Even though I'm personally someone who isn't interested in dating unless the mutual intention is that it will lead to courtship (that's a word that means a whole lot more than hanging out with a gentleman; being with a chivalrous man should be happening regardless), I totally get that not everyone has that same desire. Case in point—one of my favorite people on the entire planet has told me, pretty much since her adolescence (she's 39 now), that marriage is something she's absolutely not interested in or a fan of. Still, she consistently has a dating life that rivals mine and at least 80 percent of the people that I know.

For years now, she has told me about her dating dynamics and how they very rarely lead to an exclusive relationship. Interestingly enough, at the same time, she continues to see 1-3 of the same people, for months—if not years—at a time. When I ask what we should call those types of dating situations, it's crickets on her end. Clearly, she's not going the traditional route. But still, if you're setting aside time, 2-5 times a month, to hang out (and possibly more) with someone else, for months on end, that's not nothing. It is indeed…something.
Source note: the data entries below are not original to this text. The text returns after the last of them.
(* ===== verification/AuditLog.v ===== *)
(** * The audit log

    Models [internal/audit/audit.go]: a call to the SDK that moves funds is recorded
    as a row of [query_log].  The row's statement is the generated code of [Models.v]. *)

From S2P Require Import Prelude GoLib Errors Boil Models Postgres BoilSpec ModelsSpec.

Local Open Scope Z_scope.

Section audit.
Context {W X : Type} {Ex : Executor W X} {BC : BoilColumns} {Q : Queries} {MQ : Model W QueryLog}.
Context (hs : ModelHooks W X).

Definition query_log_entry (userID : Z) (remoteIP method body : string) : QueryLog :=
  mkQueryLog 0 method 0 (Some userID) remoteIP (Some body).

(** An error of the insert is logged; the entry is returned all the same. *)
Definition LogQuery (userID : Z) (remoteIP method body : string) : Go W loc :=
  let! qLog := alloc (query_log_entry userID remoteIP method body) in
  let! err := try (QueryLog_InsertG hs (Some qLog) Infer) in
  ret qLog.

Lemma LogQuery_run userID remoteIP method body w l w1 :
  alloc (query_log_entry userID remoteIP method body) w = (ROk l, w1) →
  LogQuery userID remoteIP method body w =
    (match (QueryLog_InsertG hs (Some l) Infer w1).1 with RPanic p => RPanic p | _ => ROk l end, (QueryLog_InsertG hs (Some l) Infer w1).2).
Proof.
  intros Ha. unfold LogQuery. rewrite (bind_ok _ _ _ _ _ Ha). unfold bind, try.
  by destruct (QueryLog_InsertG hs (Some l) Infer w1) as [[]].
Qed.
End audit.

(** If the insert succeeds, exactly one row is added and it holds the user, the
    address, the method and the body of the call, normalised as its [jsonb] column does. *)
Theorem LogQuery_records {PT : PgTypes} {BC : BoilColumns} {BS : BoilColumnsSpec} {Q : Queries} {QS : QueriesSpec}
    (hs : ModelHooks World unit) userID remoteIP method body w l w1 w' :
  queryLogHooks hs BeforeInsertHook = [] → queryLogHooks hs AfterInsertHook = [] → caches_ok queryLogTable (mem w1) →
  alloc (query_log_entry userID remoteIP method body) w = (ROk l, w1) →
  QueryLog_InsertG hs (Some l) Infer w1 = (ROk tt, w') →
  LogQuery hs userID remoteIP method body w = (ROk l, w') ∧
  ∃ r, rows_of (w_db w') "query_log" = rows_of (w_db w) "query_log" ++ [r] ∧
    row_get r "user_id" = SInt userID ∧ row_get r "remote_ip" = SText remoteIP ∧
    row_get r "method" = SText method ∧ row_get r "body" = stored (SJSON body).
Proof.
  intros Hb Ha Hm Hal Hins. split; [rewrite (LogQuery_run _ _ _ _ _ _ _ _ Hal); by rewrite Hins|].
  pose proof queryLog_table_ok as HT. unfold QueryLog_InsertG, QueryLog_Insert in Hins.
  assert (Cols Infer ⊆ AllColumns queryLogTable) as Hl by (rewrite Cols_Infer; by intros ? ?%not_elem_of_nil).
  destruct (Insert_inv _ _ HT _ _ _ _ _ Hb Ha Hm Hl Hins) as (o & o' & ins & ret_ & d & n & rows & Ho & Hset & Hi & _ & _ & Hpg & _ & Hd & _).
  apply pg_insert_inv in Hpg as (_ & _ & _ & _ & Ed).
  assert (objs (mem w1) !! l = Some (query_log_entry userID remoteIP method body) ∧ w_db w1 = w_db w) as [Ho1 Hdb].
  { injection Hal as <- <-. destruct w. cbn. by rewrite lookup_insert_eq. }
  rewrite Ho in Ho1. injection Ho1 as ->.
  eexists. split; [rewrite Hd, Ed, Hdb, rows_of_set, decide_True by done; reflexivity|].
  destruct (insert_Infer _ _ _ _ _ _ Hset) as [Hin _].
  split_and!; (rewrite fill_get by in_list; rewrite decide_True; [done|rewrite Hin; left; in_list]).
Qed.

Module AuditRun.
Import Reference.

(** A payment of user 7 is on record. *)
Lemma LogQuery_records_witness :
  ∃ l w' r, LogQuery (no_hooks (X := unit)) 7 "203.0.113.9" "wallet_send" "{}" (world0 empty_db) = (ROk l, w') ∧
    rows_of (w_db w') "query_log" = [r] ∧ row_get r "user_id" = SInt 7 ∧ row_get r "method" = SText "wallet_send".
Proof.
  destruct (alloc (query_log_entry 7 "203.0.113.9" "wallet_send" "{}") (world0 empty_db)) as [[l|?|?] w1] eqn:Ea; [|discriminate Ea..].
  assert (w1 = (alloc (query_log_entry 7 "203.0.113.9" "wallet_send" "{}") (world0 empty_db)).2) as Hw1 by (by rewrite Ea).
  assert (l = 1%positive) as -> by (cbn in Ea; injection Ea as <- _; vm_compute; reflexivity).
  destruct (LogQuery_records (no_hooks (X := unit)) 7 "203.0.113.9" "wallet_send" "{}" (world0 empty_db) 1%positive w1
    (QueryLog_InsertG (no_hooks (X := unit)) (Some 1%positive) Infer w1).2) as (Hrun & r & Hrows & Hu & _ & Hm & _).
  - reflexivity.
  - reflexivity.
  - rewrite Hw1. apply empty_caches_ok.
  - exact Ea.
  - rewrite Hw1. vm_compute. reflexivity.
  - eexists _, _, r. split; [exact Hrun|]. split; [exact Hrows|]. split; [exact Hu|exact Hm].
Defined.
End AuditRun.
Until my girl hits me up with a cute phrase to help define it, I've decided to call that type of relationship "seriously casually dating". "Serious" because spending time that you can't get back with someone on a regular basis does hold some type of merit; "casual" because, beyond being in the moment and having a good time while you're in it, there's not much of a long-term goal behind it all.

If you just read those last couple of paragraphs and that sounds exactly like what you want to do, before you make "serious casual dating" an official thing between you and someone else (or several different people), make sure that you know what you are potentially, both emotionally as well as physically, getting yourself into.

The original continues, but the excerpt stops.